WASHINGTON — New House Communications Subcommittee chairman Mike Doyle said Tuesday (Jan. 29) that net neutrality will be the subject of the first subcommittee hearing under his chairmanship.
That came in a speech to the State of the Net conference in Washington.
Doyle (D-Pa.) led the unsuccessful House effort to roll back the Federal Communications Commission's Restoring Internet Freedom net neutrality deregregulation order.
Doyle called network neutrality one of the pre-eminent digital rights issues, and said that while that effort came up short, he plans to continue to fight to restore the rules.
Doyle said internet-service providers have "far too much" control over Americans' connection to the internet. Whether it is slowing Netflix or anticompetitive zero-rating plans, the track record of ISPs is clear, he said, and consumers need protection.
Doyle did not leave the edge untouched, either. He said Congress needs to look at what edge providers like Facebook and Twitter are doing and why. He said Congress needs to continue to ask those questions, but unlike ISPs he had some encouraging words about edge providers as providing the main forums for public discourse and for their innovative services.

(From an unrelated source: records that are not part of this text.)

(** The part of [buildScalekitParams] before the merge: the routing
    parameters, each set when its option is truthy. *)
Definition routingParams (options : LoginWithRedirectOptions) : gmap string string :=
  let params : gmap string string := ∅ in
  let params :=
    match loginOrganizationId options with
    | Some v => if truthyStr v then <[SCALEKIT_ORGANIZATION_ID := v]> params else params
    | None => params
    end in
  let params :=
    match loginConnectionId options with
    | Some v => if truthyStr v then <[SCALEKIT_CONNECTION_ID := v]> params else params
    | None => params
    end in
  let params :=
    match loginHint options with
    | Some v => if truthyStr v then <[SCALEKIT_LOGIN_HINT := v]> params else params
    | None => params
    end in
  params.

(** [Object.assign(target, source)]: every own key of [source] is set on
    [target]. *)
Definition objectAssign (target source : gmap string string) : gmap string string :=
  source ∪ target.

Definition buildScalekitParams (options : LoginWithRedirectOptions) : gmap string string :=
  let params := routingParams options in
  match extraQueryParams options with
  | Some extra => objectAssign params extra
  | None => params
  end.

End AuthParams.
Export AuthParams.

(** ** utils/storage.ts *)

Module Storage.

(** [typeof window !== 'undefined' && window.x], for [x] one of the two
    storages: false without a window and where the getter gives nothing;
    where the getter throws, its error is thrown on.  The same getter is
    read again by [return window.x], with the same outcome. *)
Definition windowStorage (getter : Window -> StorageGetter) : M bool :=
  win <- getWindow ;;
  match win with
  | None => ret false
  | Some win =>
      match getter win with
      | StorageObject => ret true
      | StorageMissing => ret false
      | StorageDenied t => throw t
      end
  end.

Definition getStorage (storageType : StorageType) : M StorageBackend :=
  match storageType with
  | localStorage =>
      available <- windowStorage localStorageGetter ;;
      if available then ret WindowLocalStorage
      else emit (EvConsoleWarn "localStorage not available, falling back to memory storage") ;;;
           ret InMemoryStorage
  | sessionStorage =>
      available <- windowStorage sessionStorageGetter ;;
      if available then ret WindowSessionStorage
      else emit (EvConsoleWarn "sessionStorage not available, falling back to memory storage") ;;;
           ret InMemoryStorage
  | memory => ret InMemoryStorage
  end.

Definition createStateStore (storageType : StorageType) : M WebStorageStateStore :=
  storage <- getStorage storageType ;;
  ret {| store := storage; prefix := None |}.

End Storage.
Export Storage.

(** ** utils/user-manager-factory.ts *)

Module UserManagerFactory.

(** [url.replace(/\/+$/, '')]: the trailing slashes go. *)
Fixpoint normalizeUrl (url : string) : string :=
  match url with
  | EmptyString => EmptyString
  | String c rest =>
      match normalizeUrl rest with
      | EmptyString => if Ascii.eqb c "/" then EmptyString else String c EmptyString
      | r => String c r
      end
  end.

Record Endpoints : Type := mkEndpoints {
  issuer : string;
  authorization_endpoint : string;
  token_endpoint : string;
  userinfo_endpoint : string;
  end_session_endpoint : string;
  jwks_uri : string;
  revocation_endpoint : string;
  introspection_endpoint : string
}.

(** Reading a property of [undefined]. *)
Definition typeError (message : string) : Thrown :=
  ThrowError (MkError BuiltinError "TypeError" message None None).

Definition buildScalekitEndpoints (environmentUrl : option string) : M Endpoints :=
  match environmentUrl with
  | None => throw (typeError "Cannot read properties of undefined (reading 'replace')")
  | Some url =>
      let baseUrl := normalizeUrl url in
      ret {| issuer := baseUrl;
             authorization_endpoint := baseUrl ++ "/oauth/authorize";
             token_endpoint := baseUrl ++ "/oauth/token";
             userinfo_endpoint := baseUrl ++ "/userinfo";
             end_session_endpoint := baseUrl ++ "/oidc/logout";
             jwks_uri := baseUrl ++ "/keys";
             revocation_endpoint := baseUrl ++ "/revoke";
             introspection_endpoint := baseUrl ++ "/oauth/introspect" |}
  end.

(** [`${x}`] *)
Definition interpolate (x : option string) : string := default "undefined" x.

Section WithUrlParser.

(** Whether the browser's [new URL(s)] accepts [s] as an absolute URL. *)
Variable canParseUrl : string -> bool.

Definition newURL (s : option string) : M unit :=
  if canParseUrl (interpolate s) then ret tt
  else throw (typeError "Invalid URL").

Definition configurationError (message : string) : Thrown :=
  ThrowError (ConfigurationError message None).

Definition validateConfig (config : ScalekitAuthConfig) : M unit :=
  if negb (truthyOptStr (environmentUrl config))
  then throw (configurationError "environmentUrl is required") else
  if negb (truthyOptStr (clientId config))
  then throw (configurationError "clientId is required") else
  if negb (truthyOptStr (redirectUri config))
  then throw (configurationError "redirectUri is required") else
  tryCatch (newURL (environmentUrl config))
    (fun _ => throw (configurationError
                       ("Invalid environmentUrl: " ++ interpolate (environmentUrl config)))) ;;;
  tryCatch (newURL (redirectUri config))
    (fun _ => throw (configurationError
                       ("Invalid redirectUri URL: " ++ interpolate (redirectUri config)))) ;;;
  if truthyOptStr (postLogoutRedirectUri config)
  then tryCatch (newURL (postLogoutRedirectUri config))
         (fun _ => throw (configurationError
                            ("Invalid postLogoutRedirectUri URL: "
                               ++ interpolate (postLogoutRedirectUri config))))
  else ret tt.

Definition mapConfigToSettings (config : ScalekitAuthConfig) : M UserManagerSettings :=
  let storageType := default sessionStorage (Config.storage config) in
  storage <- getStorage storageType ;;
  stateStore <- createStateStore storageType ;;
  endpoints <- buildScalekitEndpoints (environmentUrl config) ;;
  ret {| authority := issuer endpoints;
         client_id := clientId config;
         redirect_uri := redirectUri config;
         response_type := RESPONSE_TYPE;
         settingsScope := default DEFAULT_SCOPES (cfgScopes config);
         post_logout_redirect_uri := postLogoutRedirectUri config;
         settingsAutomaticSilentRenew := default true (automaticSilentRenew config);
         userStore := {| store := storage; prefix := Some STORAGE_KEY_PREFIX |};
         Runtime.stateStore := stateStore;
         oidcMetadata :=
           {| md_issuer := issuer endpoints;
              md_authorization_endpoint := authorization_endpoint endpoints;
              md_token_endpoint := token_endpoint endpoints;
              md_userinfo_endpoint := userinfo_endpoint endpoints;
              md_end_session_endpoint := end_session_endpoint endpoints;
              md_revocation_endpoint := revocation_endpoint endpoints;
              md_introspection_endpoint := introspection_endpoint endpoints |};
         loadUserInfo := true;
         monitorSession := false;
         filterProtocolClaims := true |}.

(** [new UserManager(settings)] is recorded: from here on a
    network-capable object exists. *)
Definition createUserManager (config : ScalekitAuthConfig) : M UserManager :=
  validateConfig config ;;;
  settings <- mapConfigToSettings config ;;
  emit (EvNewUserManager settings) ;;;
  ret {| settings := settings |}.

End WithUrlParser.

End UserManagerFactory.
Export UserManagerFactory.

(** ** plugin.ts *)

Module Plugin.

(** The [switch (action.type)] of [dispatch], as the assignments it makes
    to the reactive state, in order.  No case for an unknown type. *)
Definition dispatchSwitch (action : DispatchAction) (state : AuthState) : AuthState :=
  if String.eqb (type action) "INITIALIZING" then
    let s := set_isLoading true state in
    let s := set_isAuthenticated false s in
    let s := set_user None s in
    set_error None s
  else if String.eqb (type action) "INITIALIZED" then
    let s := set_isLoading false state in
    let s := match actionUser action with
             | Some u => set_user (Some u) (set_isAuthenticated true s)
             | None => set_user None (set_isAuthenticated false s)
             end in
    set_error None s
  else if String.eqb (type action) "LOGIN_STARTED" then
    let s := set_isLoading true state in
    let s := set_isAuthenticated false s in
    let s := set_user None s in
    set_error None s
  else if String.eqb (type action) "LOGIN_COMPLETED" then
    let s := set_isLoading false state in
    let s := set_isAuthenticated true s in
    let s := set_user (actionUser action) s in
    set_error None s
  else if String.eqb (type action) "LOGOUT_COMPLETED" then
    let s := set_isLoading false state in
    let s := set_isAuthenticated false s in
    let s := set_user None s in
    set_error None s
  else if String.eqb (type action) "TOKEN_REFRESHED" then
    let s := set_isLoading false state in
    let s := set_isAuthenticated true s in
    let s := set_user (actionUser action) s in
    set_error None s
  else if String.eqb (type action) "ERROR" then
    let s := set_isLoading false state in
    let s := set_isAuthenticated false s in
    let s := set_user None s in
    set_error (actionError action) s
  else state.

Doyle suggested the committee may take a look at satellite operators' proposal to give up some of their C-Band spectrum in private sales where they would collect all the proceeds. Doyle said Congress should ask why the FCC should allow "a group of foreign satellite providers" to "walk away" with billions of dollars — estimated to be as much as $60 billion — that could instead go toward closing the digital divide.